[Opening Data provided section]

(* ===== verification/Prelude.v ===== *)
(** * VectorDB: a verification development

    The program under src/ is the storage node of a distributed vector
    database: a log-structured storage engine with its parts, the role and vote
    state of a Raft node, and the common utilities.  This library translates
    its C++ code into executable definitions, file by file, and proves what
    makes each part correct.

    ** The program and where it is modelled

    A write goes to the write-ahead log, then to the memtable (a skip list);
    a full memtable is flushed to a sorted table file of level 0 and the fact is
    recorded in a checkpoint; tables are merged into deeper levels in the
    background; a read looks at the memtable and then at the tables from the
    newest to the oldest; opening an engine loads the checkpoint and replays the
    rest of the log.

    - [Prelude] (this file): bytes, strings and their order, 32- and 64-bit
      wrap-around, little-endian encodings, [std::to_string], [std::sort] as the
      class [StdSort] of what the standard promises of it, list lemmas.
    - [Status]: src/src/common/error.  A [Status] is a record, [ErrorOr] a sum;
      the early-return macros are matches in the callers.
    - [BinarySerializer]: src/src/common/serialization.
    - [Mt19937]: the generator [std::mt19937] as the standard defines it; it
      decides the tower heights of the skip list, so that concrete runs of the
      model evaluate.
    - [SkipList], [MemTable]: src/src/storage/memtable.  The nodes are a list of
      cells addressed by their position, forward pointers are optional
      addresses; [None] as an outcome of an operation is an access through a
      null or missing pointer, which the theorems exclude.
    - [FileSystem]: the file operations of the standard library that the engine
      uses.  A [World] maps paths to contents and carries a list of faults, one
      consumed by each call that can fail, with the part of the data that
      reached the file; theorems about faults quantify over all such lists,
      and a [healthy] world has none.  Calls of [std::filesystem] that throw when
      they fail have an [Outcome] ([Ret] or [Throw]).
    - [Wal]: src/src/storage/wal.  - [Recovery]: src/src/storage/recovery.
    - [Checkpoint]: src/src/storage/checkpoint.
    - [BloomFilter], [Block], [SSTable]: src/src/storage/sstable.
    - [Compaction]: src/src/storage/compaction; the functions of a run have an
      [Outcome], since an exception of [exists], [file_size],
      [create_directories] or [remove] leaves them; [CompactionMerge] has the proof
      about its merge, [CompactionReads] what a whole run does to the catalogue
      and to the reads through it.
    - [BlockCache]: src/src/storage/cache.  The two critical sections of [Get]
      are separate steps, so that the theorems cover every interleaving.
    - [Engine]: src/src/storage/engine; [EngineCorrect] proves it against the
      map its writes describe, without compaction; [EngineSessions] adds crashes
      and restarts; [EngineCompaction] is the invariant with compaction, and
      [EngineSpec] the abstract engine (the pending and the flushed writes as
      two maps) and the refinement; [EngineFaults] has reads, writes and flushes
      under I/O faults, [CompactionFaults] compaction runs; [CrashPoints] lets
      the process die at any call inside an operation; [EngineStats] has the
      counters; [EngineScenarios] runs the histories in which the code departs
      from the intended behaviour.
    - [ConcurrentWrites]: several threads inside [WriteEntry] and
      [FlushMemTable]; [ConcurrentReads]: a thread inside [GetFromSSTables]
      while another runs [RunCompaction].  A thread is a program counter with
      its local variables, a schedule a list of turns, and lemmas show that
      the turns of one thread alone are the function of [Engine] or [Compaction].
    - [RaftState]: src/src/raft/core.
    - [Clock]: src/src/common/clock.  The interface is the class [Clock] with
      the instances [FakeClock] and [PhysicalClock].
    - [Utils], [Uuid]: src/src/common/utils.
    - [ThreadPool]: src/src/common/thread_pool.
    - [Config]: src/src/common/config.  - [Logger]: src/src/common/logging.
    - [Metrics]: src/src/common/metrics.  yaml-cpp, spdlog and prometheus-cpp
      are classes of what the code calls of them ([Yaml], [Spdlog],
      [Prometheus]), with what their documentation promises in a second class
      where a theorem needs it, and a concrete instance for the examples.

    Operations keep the names of the source, with the class in front where a
    name is used twice ([MemTable_Put], [SkipList_Put]); fields keep the
    trailing underscore of the members.  State is passed explicitly, an error is
    a [Status] or the [Err] of an [ErrorOr], an exception is the [Throw] of an
    [Outcome] (in [Config], [Logger] and [Metrics] a case of their own result
    types), and an outer [option] is [None] where the C++ would have undefined
    behaviour, or throws and nothing is said of what follows ([Enqueue] on a
    stopped pool, [file_size] of a table that is not there).  What is locked in
    the source is one step here; where a lock is released in between, the parts
    are separate definitions ([WriteEntry_log] and [WriteEntry_apply],
    [Flush_swap], [Flush_lsn] and [Flush_write], [Get_shared] and
    [Get_exclusive], the steps of [ThreadPool]).

    ** What is proved

    - Engine: after any sequence of puts, deletes and flushes without faults
      every operation succeeds, reads are characterised exactly, a put is read
      back, reads after a flush agree with the whole history, and an engine
      opened on the files after a crash reads as the lost one did.  With passes
      of the compaction thread anywhere in between the engine refines its
      specification; flushed data survives the compaction loop and a crash.  A
      read under I/O faults fails or is right, a failed write has no effect on
      later reads, after a failed flush the files still give back every
      write, and a compaction that returns an error, or is left by an exception
      before it removes its inputs, changes no read, in the running engine or from
      the files ([CrashPoints.failed_remove_loses_tables] is the other case).  A process that dies at any call inside a put, a delete or
      a flush leaves files that read as before or after the operation.  The
      published counters are exact.  Histories of any number of
      sessions lose nothing as long as a flush finds its table counter
      current.  The theorems with compaction assume that the level-0
      files, sorted by smallest key as the code sorts them, are in order of age
      where they share a key; [CompactionMerge] and [EngineScenarios] show what
      happens otherwise.
    - Threads: overlapping writes are durable and read back under every schedule
      that keeps two writes of one key, and writes and the swap of a flush, apart
      in the stated gaps, and in which flushes do not overlap; a reader during a compaction run
      gets the right value or an error when its copy of the catalogue is from before
      the first removal.
    - Log: entries are durable and numbered, a torn tail and a changed byte
      are detected and contained, the CRC is the bit-serial one; recovery is
      the replay of the unflushed entries and is idempotent, unknown types are
      reported.
    - Checkpoint: saving is atomic under every schedule of faults, and what is
      saved is loaded.
    - Tables: what the writer writes the reader reads, for every key, with the
      Bloom filter free of false negatives and in bounds; a truncated block is
      always detected; a failing write touches no other file.
    - Compaction: which level is picked, that the selection is complete, that
      the merge keeps exactly the newest entry of every key, and that a run
      changes no read.
    - Skip list: no invalid access, a finite map, exact memory account, no leak.
    - Cache: an LRU list under every interleaving, and never stale.
    - Raft state: one vote per term, leaders voted for themselves, terms grow,
      and no term has two leaders in a cluster of such nodes.
    - Hybrid logical clock: the algorithm on pairs, causality over runs of many
      nodes, and exactly where the 64-bit packing breaks it.
    - Thread pool: each task once and in order, no lost wake-up, a destructor
      that terminates and drains the queue without relying on spurious wake-ups.
    - Utilities: splitting, trimming, one-byte changes under FNV-1a, and the
      format of identifiers.
    - Configuration: which error is returned when, that loaded numbers have
      their types, and exactly which files determine the configuration.
    - Metrics: no null or dangling pointer until [Shutdown], and one afterwards.
    - Logger: its life cycle as an automaton, whatever calls of spdlog throw, and
      exactly which messages a JSON reader gets back from their line.

    ** Bounds and fuel

    Sizes that the code stores in 32 bits or counts in an [int] are bounded in
    the theorems that need it: the encoded entries of a table or of a whole
    engine history stay below 1 GiB, a log record below its 64 MB limit.  Fuel
    is used where the recursion is not structural and is always computed from
    the data: the length of a log for its scan (each record takes eight bytes at
    least), the number of nodes for a search in the skip list, the interval
    length for binary searches, the total number of entries for the merge.
    The theorems state that the result is a [Some], so that the fuel is enough.

    ** What is not modelled

    Directories (their creation only as a call that may throw, in a compaction
    run); exceptions of [exists] and [file_size] outside a compaction run, that is
    in reads, flushes and recovery, where these calls are taken to succeed;
    exceptions of allocation, as with sizes read from a damaged table; the start of
    the compaction thread in [Open] (its passes are steps of their own);
    the wrap-around of [size_t] sums in the bounds checks of the serializer; the time the compaction thread waits and the
    duration it measures (what it reads of [shutdown_] is an argument); the
    inside of spdlog, prometheus-cpp and yaml-cpp; the task bodies and futures of
    the thread pool; memory exhaustion.  The declarations of deleted copy
    operations and of private members have nothing to model.
    Open ends: flushes that fail between the steps of other writers, and
    compaction runs in the later ones of several sessions, where the code
    itself loses data (EngineScenarios.v, CrashPoints.v). *)

From Stdlib Require Export ZArith Lia.
From Stdlib Require Strings.Byte Strings.String.
From stdpp Require Export base list gmap sorting.
Export String.StringSyntax.
Delimit Scope string_scope with string.

#[global] Open Scope Z_scope.

(** ** Hint databases of the development *)

Create HintDb vdb.
Create Rewrite HintDb vdb_len.

(** ** Bytes

    A [uint8_t] (and a [char] of a [std::string]) is an element of the
    Standard Library's 256-constructor type, so that no range side condition
    travels with a buffer. *)

Abbreviation byte := Byte.byte.
Abbreviation bytes := (list byte).

(** [std::string]: a sequence of bytes, embedded NULs included. *)
Abbreviation str := (list byte).

(** String literals of the source. *)
Definition lit (s : String.string) : str := String.list_byte_of_string s.
Arguments lit s%_string_scope.

#[export] Instance byte_eq_dec : EqDecision byte := Byte.byte_eq_dec.

#[export] Program Instance byte_countable : Countable byte :=
  inj_countable Byte.to_N Byte.of_N _.
Next Obligation. intros b. apply Byte.of_to_N. Qed.

#[export] Instance byte_inhabited : Inhabited byte := populate Byte.x00.

Definition Z_of_byte (b : byte) : Z := Z.of_N (Byte.to_N b).

Definition byte_of_Z (z : Z) : byte :=
  match Byte.of_N (Z.to_N (z mod 256)) with
  | Some b => b
  | None => Byte.x00
  end.

Arguments Z_of_byte : simpl never.
Arguments byte_of_Z : simpl never.

Lemma Z_of_byte_range b : 0 <= Z_of_byte b < 256.
Proof. unfold Z_of_byte. pose proof (Byte.to_N_bounded b). lia. Qed.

[Closing Data provided section]

== Description of the task ==
Could you return exactly the stretch of the data above that starts at the line with "a full memtable" and ends at the line with "- [Prelude] (this", both lines included?

== Task answer ==
    a full memtable is flushed to a sorted table file of level 0 and the fact is
    recorded in a checkpoint; tables are merged into deeper levels in the
    background; a read looks at the memtable and then at the tables from the
    newest to the oldest; opening an engine loads the checkpoint and replays the
    rest of the log.

    - [Prelude] (this file): bytes, strings and their order, 32- and 64-bit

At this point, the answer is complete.